THE New Hampshire State Legislature campaigns of Mike Hanson '77 and Mark Connolly '79 started off with a bang. Hanson's status both as a Republican and as a resident of his home town of Laconia was challenged by hardline party men trying to undermine his campaign, he says. Connolly, also running as a Republican but from the Manchester suburb of Bedford, forgot to include his address when he filed for candidacy and almost missed the deadline as a result.
That was in the fall of 1976. Now, both Hanson and Connolly are faced with the decision to do it all again in the fall of 1978 - this time as incumbent legislators, veterans of floor struggles, back-room machinations, and the peculiar brand of bureaucratic government known as the State House they have come to know and, occasionally, to love.
Neither student had what Connolly calls "any great interest or desire" to go into politics; each more or less backed into his position. Hanson, a government-environmental studies major with tentative plans for law school, interned with the speaker of the New Hampshire House during one of his many leave terms (though technically a '77, he will graduate this June) and learned "the way the different factions work - or don't work." Connolly, an economics major with equally tentative plans to join the Navy after graduation, had worked with politicians in New Hampshire, Minnesota, and Washington but was introduced to the State House by an admired family friend, himself a retired legislator.

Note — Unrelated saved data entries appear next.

(** X6: whatever the messages and their dates, what a chat's list holds
    are entries of messages of that chat that had a text, each at most as
    often as it arrived and in the order of arrival. *)
Theorem retained_sublist_of_stored ms c :
  retained (store_all ms initial) c `sublist_of` stored_for c ms.
Proof.
  induction ms as [|m ms IH] using rev_ind.
  - by rewrite retained_initial.
  - rewrite retained_store_all_snoc, stored_for_snoc. destruct (decide _).
    + etrans; [apply evict_sublist|]. by apply sublist_app.
    + by rewrite app_nil_r.
Qed.

(** ** Messages that arrive in the order of their dates *)

Lemma stored_for_elem c ms e :
  e ∈ stored_for c ms → ∃ m, m ∈ ms ∧ e = as_entry m.
Proof.
  unfold stored_for. intros He.
  apply list_elem_of_fmap in He as (m & -> & Hm).
  apply list_elem_of_filter in Hm as [_ Hm]. by exists m.
Qed.

Lemma stored_for_sorted c ms :
  in_date_order ms → StronglySorted by_timestamp (stored_for c ms).
Proof.
  induction ms as [|m ms IH] using rev_ind; intros Hord.
  - constructor.
  - rewrite stored_for_snoc. apply StronglySorted_app_2.
    + intros e1 e2 H1 H2. destruct (decide _); [|by apply elem_of_nil in H2].
      apply list_elem_of_singleton in H2 as ->.
      apply stored_for_elem in H1 as (m1 & Hm1 & ->).
      unfold by_timestamp. cbn.
      apply (in_date_order_last ms m m1 Hord). apply elem_of_app. by left.
    + apply IH. by apply in_date_order_init in Hord.
    + destruct (decide _); repeat constructor.
Qed.

(** In a list sorted by timestamp the elements inside the window are a
    suffix. *)
Lemma sorted_window now l :
  StronglySorted by_timestamp l →
  ∃ u v, l = u ++ v
         ∧ Forall (λ e, ¬ (now - RETENTION_WINDOW ≤ timestamp e)%Z) u
         ∧ Forall (λ e, (now - RETENTION_WINDOW ≤ timestamp e)%Z) v.
Proof.
  induction 1 as [|e l Hl IH He].
  - by exists [], [].
  - destruct (decide (now - RETENTION_WINDOW ≤ timestamp e)%Z) as [Hin|Hout].
    + exists [], (e :: l). split; [done|]. split; [done|].
      constructor; [done|]. eapply Forall_impl; [exact He|].
      unfold by_timestamp. cbn. intros e' He'. lia.
    + destruct IH as (u & v & -> & Hu & Hv).
      exists (e :: u), v. split; [done|]. split; [by constructor | done].
Qed.

Lemma filter_window_split now u v :
  Forall (λ e, ¬ (now - RETENTION_WINDOW ≤ timestamp e)%Z) u →
  Forall (λ e, (now - RETENTION_WINDOW ≤ timestamp e)%Z) v →
  filter (λ e, (now - RETENTION_WINDOW ≤ timestamp e)%Z) (u ++ v) = v.
Proof.
  intros Hu Hv. by rewrite filter_app, (filter_none _ u), (filter_all _ v).
Qed.

Lemma filter_window_last_n now n l :
  StronglySorted by_timestamp l →
  filter (λ e, (now - RETENTION_WINDOW ≤ timestamp e)%Z) (last_n n l)
  = last_n n (filter (λ e, (now - RETENTION_WINDOW ≤ timestamp e)%Z) l).
Proof.
  intros Hl. destruct (sorted_window now l Hl) as (u & v & -> & Hu & Hv).
  rewrite (filter_window_split now u v) by done.
  unfold last_n. rewrite length_app, drop_app.
  rewrite filter_window_split by by apply Forall_drop.
  f_equal. lia.
Qed.

Lemma evict_sorted_suffix now l :
  StronglySorted by_timestamp l → evict now l `suffix_of` l.
Proof.
  intros Hl. destruct (sorted_window now l Hl) as (u & v & -> & Hu & Hv).
  unfold evict. rewrite (filter_window_split now u v) by done.
  etrans; [apply last_n_suffix | by apply suffix_app_r].
Qed.

(** Evicting for an earlier message first makes no difference. *)
Lemma evict_after_evict now0 now l e :
  StronglySorted by_timestamp (l ++ [e]) → (now0 ≤ now)%Z →
  evict now (evict now0 l ++ [e]) = evict now (l ++ [e]).
Proof.
  intros Hsorted Hle.
  pose proof (StronglySorted_app_1_l _ _ _ Hsorted) as Hl.
  destruct (sorted_window now0 l Hl) as (u & v & -> & Hu & Hv).
  pose proof (StronglySorted_app_1_r _ _ _ Hl) as Hsv.
  unfold evict at 2. rewrite (filter_window_split now0 u v) by done.
  unfold evict. rewrite !filter_app, filter_window_last_n by done.
  rewrite last_n_app. do 2 f_equal.
  rewrite (filter_none _ u); [done|].
  eapply Forall_impl; [exact Hu|]. cbn. intros e' He'. lia.
Qed.

(** X7: when the messages arrive in the order of their dates, the
    evictions made along the way leave no mark: a chat's list is the one
    eviction, for the date of the chat's last stored message, of all the
    chat's stored messages.  It is then a suffix of them, the most recent
    ones without a gap, sorted by timestamp. *)
Theorem in_order_retains_latest ms c :
  in_date_order ms →
  let l := retained (store_all ms initial) c in
  l = match last (stored_for c ms) with
      | None => []
      | Some newest => evict (timestamp newest) (stored_for c ms)
      end
  ∧ l `suffix_of` stored_for c ms
  ∧ StronglySorted by_timestamp l.
Proof.
  intros Hord l.
  assert (l = match last (stored_for c ms) with
              | None => []
              | Some newest => evict (timestamp newest) (stored_for c ms)
              end) as Hl.
  { subst l. induction ms as [|m ms IH] using rev_ind.
    { by rewrite retained_initial. }
    pose proof (stored_for_sorted c _ Hord) as Hsorted.
    rewrite retained_store_all_snoc. rewrite stored_for_snoc in Hsorted |- *.
    specialize (IH (in_date_order_init _ _ Hord)).
    destruct (decide _) as [Hkept|Hskip]; [|by rewrite app_nil_r].
    rewrite last_snoc. change (timestamp (as_entry m)) with (Telegram.date m).
    rewrite IH. destruct (last (stored_for c ms)) as [newest|] eqn:Hlast.
    - apply evict_after_evict; [done|].
      apply (StronglySorted_app_1_elem_of _ _ _ newest (as_entry m) Hsorted).
      + by apply last_Some_elem_of.
      + by apply list_elem_of_singleton.
    - by apply last_None in Hlast as ->. }
  pose proof (stored_for_sorted c ms Hord) as Hsorted.
  assert (l `suffix_of` stored_for c ms) as Hsuffix.
  { rewrite Hl. destruct (last (stored_for c ms));
      [by apply evict_sorted_suffix | apply suffix_nil]. }
  split; [done|]. split; [done|].
  destruct Hsuffix as [k Hk]. rewrite Hk in Hsorted.
  by apply StronglySorted_app_1_r in Hsorted.
Qed.

Lemma morning_in_date_order : in_date_order morning.
Proof.
  intros i j mi mj Hi Hj Hij.
  destruct i as [|[|[|[|i]]]]; destruct j as [|[|[|[|j]]]];
    cbn in Hi, Hj; simplify_eq; cbn; lia.
Defined.

Lemma in_order_retains_latest_witness :
  retained (store_all morning initial) 1
  = [Entry "ok" 7360 "bob"; Entry "on my way" 10900 "alice"]
  ∧ retained (store_all morning initial) 1 `suffix_of` stored_for 1 morning.
Proof.
  destruct (in_order_retains_latest morning 1 morning_in_date_order)
    as (Hclosed & Hsuffix & _).
  split; [|exact Hsuffix].
  etrans; [exact Hclosed | reflexivity].
Defined.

Despite this rudimentary experience, the first few sessions in January 1977 were "hell," Connolly recalls. "It's a great deal of work, and a very easy place to get lost in." Hanson and Connolly were additionally handicapped by their youth; though the minimum candidacy age in New Hampshire is 18, the House, one of the largest legislative bodies in the English-speaking world, is by no means a young body, and "when you're a freshman, especially a young one, in some quarters you're definitely treated like a page," Hanson says.
For all the initial shoving-around, both Hanson and Connolly took some real accomplishments away from their legislative experience. They were instrumental in passing laws requiring safety tests for hunting licensing and in authorizing the use of breathalizer tests on hunters. Connolly also worked on revising the state constitution and Hanson got in on the well-publicized crisis over the budget (the state still does not have one). Both also saw bills they had worked on "junked up by controversial riders and provisions," Connolly says, or "held up by one member of the Senate until everyone forgets about them." Both now see congressional reform and a new governor as high priority items.
Since the legislature meets full-time for only six months of a two-year term, with a one-month special session toward the end, Hanson and Connolly simply arranged to take that time off as leaveterms. "The experience is ideal to be structured around the Dartmouth Plan," Hanson says. "The workload would be virtually impossible to handle along with three Dartmouth courses." Campaigning and keeping in touch with their constitutents while they are enrolled, which both have had to do, is difficult. "It's also not fair to the constituents," Connolly feels. "When I go back home for vacation, I feel guilty because I'm not as up on what's been going on as I could be."
While Hanson, who will be free as of June, hasn't yet decided whether to run for re-election, Connolly, who has a year left, has definitely decided against it. "There's much more I would like to stay and do," he says, "and I will do what I can from the outside. But for now, I don't feel like I've been in touch with the College for the past two years. And, I guess I think like most Dartmouth students. I've got my whole life ahead of me to get politically involved. But senior year is, well, senior year."